その夜、漁師猫〈タマ〉の収穫は魚5匹とカニ1匹だった。
漁師猫〈タマ〉はなかなかその道の達人らしく、日中はずっと陽だまりで昼寝をしていただけなんだけれど、いいタイミングでしっぽをゆらゆらさせて、垂らしたしっぽに魚がかかったら、つかさず反射的にペシッをしてうまく釣り上げていた。

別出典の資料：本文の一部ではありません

(** Retrying a request whose connection never opened cannot send it twice:
    however the attempts go, the agent receives at most one request, after at most
    six attempts and less than eight seconds of waits; and only an abort of the
    caller makes it give up on an unopened connection before the sixth. *)
Theorem retry_at_most_once {W A} (call : W -> (A + thrown) * W) sleep aborted sent tries slept w r w' :
  observed call sleep sent tries slept ->
  retryUnestablished call sleep aborted w = (r, w') ->
  (sent w' <= S (sent w))%nat /\ (tries w < tries w' <= tries w + 6)%nat /\ slept w' < slept w + 8000 /\
  forall e, r = inr e -> (forall v, aborted v = None) -> isConnectionNotEstablished e = true ->
    tries w' = (tries w + 6)%nat /\ sent w' = sent w.
Proof.
  intros Hobs E. pose proof (retry_loop_counts call sleep aborted sent tries slept CONNECT_RETRY_DELAYS_MS w Hobs) as H.
  unfold retryUnestablished in E. rewrite E in H. destruct H as (H1 & H2 & H3 & H4).
  change (length CONNECT_RETRY_DELAYS_MS) with 5%nat in *. change (foldr N.add 0 CONNECT_RETRY_DELAYS_MS) with 7750 in *.
  split_and!; [done|lia|lia|lia|]. intros e Hr Hno He. destruct (H4 e Hr Hno He). split; [lia|done].
Qed.

(** A world that plays a script of answers: an unopened connection sends nothing. *)
Record script_world := { script : list (unit + thrown); w_sent : nat; w_tries : nat; w_slept : N }.

Definition script_call (w : script_world) : (unit + thrown) * script_world :=
  match script w with
  | [] => (inl tt, {| script := []; w_sent := S (w_sent w); w_tries := S (w_tries w); w_slept := w_slept w |})
  | r :: rest =>
      let opened := match r with inr e => negb (isConnectionNotEstablished e) | inl _ => true end in
      (r, {| script := rest; w_sent := if opened then S (w_sent w) else w_sent w;
             w_tries := S (w_tries w); w_slept := w_slept w |})
  end.
Lemma kept_upstream_spec upgrade h :
  kept_upstream upgrade h = true <->
  starts_with PROXY_HEADER_PREFIX (to_lower h.1) = false /\
  to_lower h.1 <> to_lower HOST_HEADER_NAME /\
  (upgrade = true \/ to_lower h.1 <> to_lower CONNECTION_HEADER_NAME).
Proof.
  unfold kept_upstream. rewrite !andb_true_iff, orb_true_iff, !negb_true_iff, !bool_decide_eq_false.
  tauto.
Qed.

(** The values of [name] among the headers the proxy appends. *)
Definition appended_values (name : text) (upgrade : bool) (t : RewriteTarget) : list text :=
  values_of name
    ([(HOST_HEADER_NAME, endpoint t); (AUTH_HEADER_NAME, jwe t);
      (PORT_HEADER_NAME, print_Z (port t))]
     ++ (if upgrade then [] else [(CONNECTION_HEADER_NAME, CLOSE_TOKEN)])).

Lemma upstream_values name h t :
  values_of name (upstream_headers h t) =
  values_of name (List.filter (kept_upstream (isUpgrade h)) (withCookiesFiltered (headers h)))
  ++ appended_values name (isUpgrade h) t.
Proof. apply values_of_app. Qed.

(** Headers the proxy has no business with are passed on as they are. *)
Lemma upstream_untouched name h t :
  to_lower name <> to_lower COOKIE_HEADER_NAME ->
  (forall b, appended_values name b t = []) ->
  (forall b hd, to_lower hd.1 = to_lower name -> kept_upstream b hd = true) ->
  values_of name (upstream_headers h t) = values_of name (headers h).
Proof.
  intros Hc Ha Hk. rewrite upstream_values, Ha, app_nil_r.
  rewrite values_of_filter by auto. by apply values_of_cookies.
Qed.

Ltac eval_values :=
  unfold appended_values; repeat (rewrite values_of_cons || rewrite values_of_app);
  repeat first [rewrite decide_True by (cbn [fst]; by_decide)
               |rewrite decide_False by (cbn [fst]; by_decide)]; try done.

(** [kept_upstream] only looks at the folded name. *)
Ltac by_kept :=
  intros b hd Heq; apply kept_upstream_spec; rewrite Heq; split_and!;
  [vm_compute; reflexivity|by_decide|right; by_decide].

Lemma framing_headers_untouched h t name :
  name = TRANSFER_ENCODING_HEADER_NAME \/ name = CONTENT_LENGTH_HEADER_NAME ->
  values_of name (upstream_headers h t) = values_of name (headers h).
Proof.
  intros [-> | ->]; (apply upstream_untouched; [by_decide| |by_kept]);
    intros b; unfold appended_values; destruct b; eval_values.
Qed.

(** A routing header carries the proxy's value and nothing else. *)
Lemma routing_header h t name v :
  (name, v) ∈ [(HOST_HEADER_NAME, endpoint t); (AUTH_HEADER_NAME, jwe t);
               (PORT_HEADER_NAME, print_Z (port t))] ->
  values_of name (upstream_headers h t) = [v].
Proof.
  intros Hin. rewrite upstream_values, kept_none.
  - rewrite !elem_of_cons in Hin. destruct Hin as [[= -> ->]|[[= -> ->]|[[= -> ->]|[]%elem_of_nil]]];
      destruct (isUpgrade h); eval_values.
  - intros hd [Hp [Hh _]]%kept_upstream_spec Heq. rewrite Heq in Hp, Hh.
    rewrite !elem_of_cons in Hin.
    destruct Hin as [[= -> ->]|[[= -> ->]|[[= -> ->]|[]%elem_of_nil]]];
      [done|vm_compute in Hp; discriminate..].
Qed.

Lemma connection_header h t :
  isUpgrade h = false -> values_of CONNECTION_HEADER_NAME (upstream_headers h t) = [CLOSE_TOKEN].
Proof.
  intros Hu. rewrite upstream_values, Hu, kept_none; [eval_values|].
  intros hd (_ & _ & [?|?])%kept_upstream_spec; done.
Qed.

Lemma upgrade_headers h t name :
  isUpgrade h = true -> name = CONNECTION_HEADER_NAME \/ name = UPGRADE_HEADER_NAME ->
  values_of name (upstream_headers h t) = values_of name (headers h).
Proof.
  intros Hu Hn. rewrite upstream_values, Hu.
  assert (appended_values name true t = []) as ->.
  { destruct Hn as [-> | ->]; eval_values. }
  rewrite app_nil_r, values_of_filter; [apply values_of_cookies; destruct Hn as [-> | ->]; by_decide|].
  intros hd Heq. apply kept_upstream_spec. rewrite Heq.
  destruct Hn as [-> | ->]; (split_and!; [vm_compute; reflexivity|by_decide|by left]).
Qed.

Definition upstream_head (h : HttpHead) (t : RewriteTarget) : HttpHead :=
  {| requestLine := requestLine h; headers := upstream_headers h t |}.

Lemma upstream_head_wf h t : wf_head h -> clean_target t -> wf_head (upstream_head h t).
Proof. intros Hwf Ht. split_and!; [apply Hwf|apply Hwf|by apply upstream_headers_wf]. Qed.
Lemma backoff_schedule_witness :
  (3 # 4) * base_delay 2 <= 32000 # 8 /\ 32000 # 8 < (5 # 4) * base_delay 2 /\ 32000 # 8 < 75000.
Proof.
  apply (backoff_schedule new [1#2; 1#2; 1#2] 2 (32000 # 8)); [repeat constructor; by_decide || (cbv; done)|].
  vm_compute. reflexivity.
Defined.
End BackoffSchedule.
(* ===== verification/PoolSafety.v ===== *)
(** * PoolSafety: who owns a slot, and how many there are

    The pool's concurrent behaviour abstracted to the moves that matter for
    ownership: a slot is launched, registered, parked, claimed by a take, by the
    sweep or by a drain, and released.  Every step of Pool's state machine is a
    sequence of these moves ([exec_moves]), so what the moves preserve holds in
    every reachable state of the pool, whatever the interleaving. *)

From stdpp Require Import base option list strings sets relations.
From Stdlib Require Import ZArith QArith Lia Permutation.
From S2P Require Import Prelude JsMap Limits PoolCore PoolBackend Pool.

Local Open Scope Z_scope.

(** ** The slots a task holds *)

Definition sweep_owns (s : sweep_pc) : list string :=
  match s with
  | S_recycle_forget _ id _ | S_recycle_terminate _ id _ | S_lose_forget id _ _ => [id]
  | _ => []
  end.

Definition owns (c : pc) : list string :=
  match c with
  | T_popping r | T_resuming r | T_unresumed r | T_opening r => [sandboxId r]
  | T_creating (Some id) | T_gateways id | T_done id | T_unconfigured id _ => [id]
  | W_saving r | W_creating r | W_settling r _ _ | W_step r _ | W_pausing r => [sandboxId r]
  | W_save_failed id | W_forgetting id _ | W_terminating id => [id]
  | F_sweeping s | St_sweeping s => sweep_owns s
  | St_recovering rest => sandboxId <$> rest
  | St_deleting r rest | St_terminating r rest => sandboxId r :: (sandboxId <$> rest)
  | C_forgetting id _ | C_terminating id _ => [id]
  | _ => []
  end.

(** The record of a warm-up that is registered in [#records] as warming. *)
Definition registered (c : pc) : option string :=
  match c with
  | W_creating r | W_settling r _ _ | W_step r _ | W_pausing r => Some (sandboxId r)
  | _ => None
  end.

(** A take that returned a sandbox to its caller, or is about to. *)
Definition served (c : pc) : bool :=
  match c with T_gateways _ | T_done _ | T_unconfigured _ _ => true | _ => false end.

(** A warm-up that holds a permit of the semaphore. *)
Definition running (c : pc) : bool :=
  match c with W_queued => false | c => live_warmUp c end.

(** What a task may still add to the parked slots. *)
Definition pending (c : pc) : nat :=
  match c with
  | W_queued | W_acquired | W_launching _ | W_saving _ | W_save_failed _ | W_creating _
  | W_settling _ _ _ | W_step _ _ | W_pausing _ => 1
  | St_recovering rest | St_deleting _ rest | St_terminating _ rest => length rest
  | _ => 0
  end.

(** The slots a drain still has to look at. *)
Definition drain_rest (c : pc) : option (list SlotRecord) :=
  match c with
  | C_draining rest | C_forgetting _ rest | C_terminating _ rest => Some rest
  | C_drained => Some []
  | _ => None
  end.

Definition start_pc (c : pc) : bool :=
  match c with St_done => true | c => start_pending c end.

(** A [start] under way. *)
Definition starting (c : pc) : bool :=
  match c with St_failed _ => false | c => start_pending c end.

(** Before the backend has been loaded. *)
Definition before_load (c : pc) : bool :=
  match c with St_resolving | St_loading => true | _ => false end.

(** The tasks there can be before the pool has started: refused takes, closes. *)
Definition quiet (c : pc) : bool :=
  match c with
  | St_resolving | St_loading | T_failed _ | C_joining _ | C_settling _ _ | C_draining []
  | C_drained | C_done | C_failed _ => true
  | _ => false
  end.

(** The slots a sweep still has to look at: parked when it listed them. *)
Definition sweep_snapshot (s : sweep_pc) : list string :=
  match s with
  | S_recycle_forget _ _ rest | S_recycle_terminate _ _ rest | S_repark _ _ rest
  | S_lose_forget _ _ rest => sandboxId <$> rest
  | S_check r _ rest => sandboxId r :: (sandboxId <$> rest)
  | S_listing => []
  end.

Definition snapshot (c : pc) : list string :=
  match c with F_sweeping s | St_sweeping s => sweep_snapshot s | _ => [] end.

Inductive kind := k_take | k_warm | k_fill | k_start | k_close.

#[export] Instance kind_eq_dec : EqDecision kind.
Proof. solve_decision. Defined.

Definition kind_of (c : pc) : kind :=
  match c with
  | T_secrets _ | T_popping _ | T_missed _ _ | T_waiting _ _ | T_woken _ _ | T_resuming _
  | T_unresumed _ | T_opening _ | T_creating _ | T_gateways _ | T_done _ | T_unconfigured _ _
  | T_failed _ => k_take
  | W_queued | W_acquired | W_launching _ | W_saving _ | W_save_failed _ | W_creating _
  | W_settling _ _ _ | W_step _ _ | W_pausing _ | W_ready_saving _ | W_forgetting _ _
  | W_terminating _ | W_done | W_rejected _ => k_warm
  | F_pausing | F_filled | F_waiting | F_woken | F_sweeping _ | F_stopped | F_rejected _ => k_fill
  | St_resolving | St_loading | St_recovering _ | St_deleting _ _ | St_terminating _ _
  | St_sweeping _ | St_done | St_failed _ => k_start
  | C_joining _ | C_settling _ _ | C_draining _ | C_forgetting _ _ | C_terminating _ _
  | C_drained | C_done | C_failed _ => k_close
  end.

Definition closing (c : pc) : bool :=
  match c with
  | C_joining _ | C_settling _ _ | C_draining _ | C_forgetting _ _ | C_terminating _ _
  | C_drained => true
  | _ => false
  end.

(** ** Sums over the tasks *)

Fixpoint tsum (f : pc -> nat) (ts : list pc) : nat :=
  match ts with [] => 0 | c :: ts' => f c + tsum f ts' end.

Lemma tsum_app f ts ts' : tsum f (ts ++ ts') = (tsum f ts + tsum f ts')%nat.
Proof. induction ts as [|c ts IH]; cbn; [done|]. rewrite IH. lia. Qed.

Lemma tsum_insert f ts tid c c' :
  ts !! tid = Some c -> (tsum f (<[tid := c']> ts) + f c = tsum f ts + f c')%nat.
Proof.
  revert tid. induction ts as [|x ts IH]; intros [|tid] H; [done|done| |].
  - injection H as ->. change (<[0%nat := c']> (c :: ts)) with (c' :: ts). cbn [tsum]. lia.
  - change (<[S tid := c']> (x :: ts)) with (x :: <[tid := c']> ts). cbn [tsum].
    specialize (IH tid H). lia.
Qed.

Lemma tsum_wake f ts : (forall c, f (wake c) = f c) -> tsum f (wake <$> ts) = tsum f ts.
Proof. intros Hf. induction ts as [|c ts IH]; cbn in *; [done|]. rewrite Hf. lia. Qed.

Lemma tsum_zero f ts : (forall tid c, ts !! tid = Some c -> f c = 0%nat) -> tsum f ts = 0%nat.
Proof.
  induction ts as [|c ts IH]; intros H; cbn in *; [done|].
  rewrite (H 0%nat c eq_refl), IH; [done|]. intros tid c' Hc. by apply (H (S tid)).
Qed.

Lemma tsum_member f ts tid c : ts !! tid = Some c -> (f c <= tsum f ts)%nat.
Proof.
  revert tid. induction ts as [|x ts IH]; intros [|tid] H; cbn in *; [done|done| |].
  - injection H as ->. lia.
  - specialize (IH tid H). lia.
Qed.

(** Two tasks at different places contribute both. *)
Lemma tsum_members f ts i j ci cj :
  i <> j -> ts !! i = Some ci -> ts !! j = Some cj -> (f ci + f cj <= tsum f ts)%nat.
Proof.
  revert i j. induction ts as [|x ts IH]; intros [|i] [|j] Hne Hi Hj; cbn in *; try done.
  - injection Hi as ->. pose proof (tsum_member f ts j cj Hj). lia.
  - injection Hj as ->. pose proof (tsum_member f ts i ci Hi). lia.
  - assert (i <> j) by congruence. specialize (IH i j H Hi Hj). lia.
Qed.

Definition b2n (b : bool) : nat := if b then 1%nat else 0%nat.

(** [id] is parked in the pool. *)
Definition rdy (id : string) (m : jsmap SlotRecord) : nat :=
  match jm_get id m with Some r => b2n (is_ready r) | None => 0 end.

(** How often a task holds [id]. *)
Definition own (id : string) (c : pc) : nat := count_occ String.string_dec (owns c) id.

(** ** The abstract machine *)

Record core := {
  recs : jsmap SlotRecord;
  cnts : PoolCounters;
  infl : Z;
  free : Z;
  sq : list nat;
  strt : bool;
  abrt : bool;
  tks : list pc;
  iss : list string
}.

Definition k_tasks ts k := {| recs := recs k; cnts := cnts k; infl := infl k; free := free k; sq := sq k;
  strt := strt k; abrt := abrt k; tks := ts; iss := iss k |}.
Definition k_recs m k := {| recs := m; cnts := cnts k; infl := infl k; free := free k; sq := sq k;
  strt := strt k; abrt := abrt k; tks := tks k; iss := iss k |}.
Definition k_cnts c k := {| recs := recs k; cnts := c; infl := infl k; free := free k; sq := sq k;
  strt := strt k; abrt := abrt k; tks := tks k; iss := iss k |}.
Definition k_sem i f q k := {| recs := recs k; cnts := cnts k; infl := i; free := f; sq := q;
  strt := strt k; abrt := abrt k; tks := tks k; iss := iss k |}.
Definition k_flags st ab k := {| recs := recs k; cnts := cnts k; infl := infl k; free := free k; sq := sq k;
  strt := st; abrt := ab; tks := tks k; iss := iss k |}.
Definition k_iss i k := {| recs := recs k; cnts := cnts k; infl := infl k; free := free k; sq := sq k;
  strt := strt k; abrt := abrt k; tks := tks k; iss := i |}.

Definition k_set tid c k := k_tasks (<[tid := c]> (tks k)) k.

Definition ready_count (m : jsmap SlotRecord) : nat := length (List.filter is_ready (jm_values m)).

Section Moves.
Context (sz conc : Z) (bound : nat).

ここまでいくとさすがだわ。おみそれしました。タマちゃんさん。
漁師猫〈タマ〉は津倉佐々美のことを哀れと思ったのか、釣り上げた魚を全部お土産に持たせてくれた。
「お嬢ちゃん、飲めや飲めや!今日は祝いじゃ!」
デブ猫〈ショコラ〉の家では、この魚が夜ごはんに上り、津倉佐々美の初仕事ということで飲めや歌えやの宴会となった。釣ったのは漁師猫〈タマ〉なんだけどね。
「母ちゃん、酒じゃ酒じゃー!」
食卓にはお酒も用意された。
猫に酒?まあ、異世界だからなんでもありか。こんなことぐらいでもういちいち驚かないもーん。お酒なんて久しぶり。今日はパーッと飲んで陽気に酔っぱらっちゃう?
「まあ、おひとつ」
デブ猫〈ショコラ〉が神妙な顔をして徳利を差し出した。
「あ、こりゃこりゃ、それじゃお言葉に甘えて」
お猪口を差し出すと、徳利から透明な液体が流れた。
「おっとっと」
こぼれそうなのをうまく回避して、なみなみに継がれた透明の液体を一気に飲み干す。
ぷはー。
…のはずだったんだけど。
ぶ。
吹き出しそうになった。
「これ水…!」
「お嬢ちゃん、飲むのはまだ早いわ!この粉ふりかけな意味ないやろ。この粉ふりかけな酔えるもんも酔えへんわ」
その粉はもしかして…。
「それ、またたびでしょう!」
「おお、そうや。うまいでー」
そういって、デブ猫〈ショコラ〉は自分のお猪口に注いだ水にまたたび粉をふりかけ、一気に飲み干した。
「うへへへへ」
途端にご機嫌になる。
「お嬢ちゃん、お前もいっとけ」
そういって、また、またたび粉をおちょこにふりかけようとするので津倉佐々美は必死に阻止した。
あぶねーあぶねー。
デブ猫〈ショコラ〉は、すっかり酔ってご機嫌になり、変な猫踊りを繰り広げた。
本当に猫はまたたびで酔えるらしい。
そんなこんなで2日目も過ぎていった。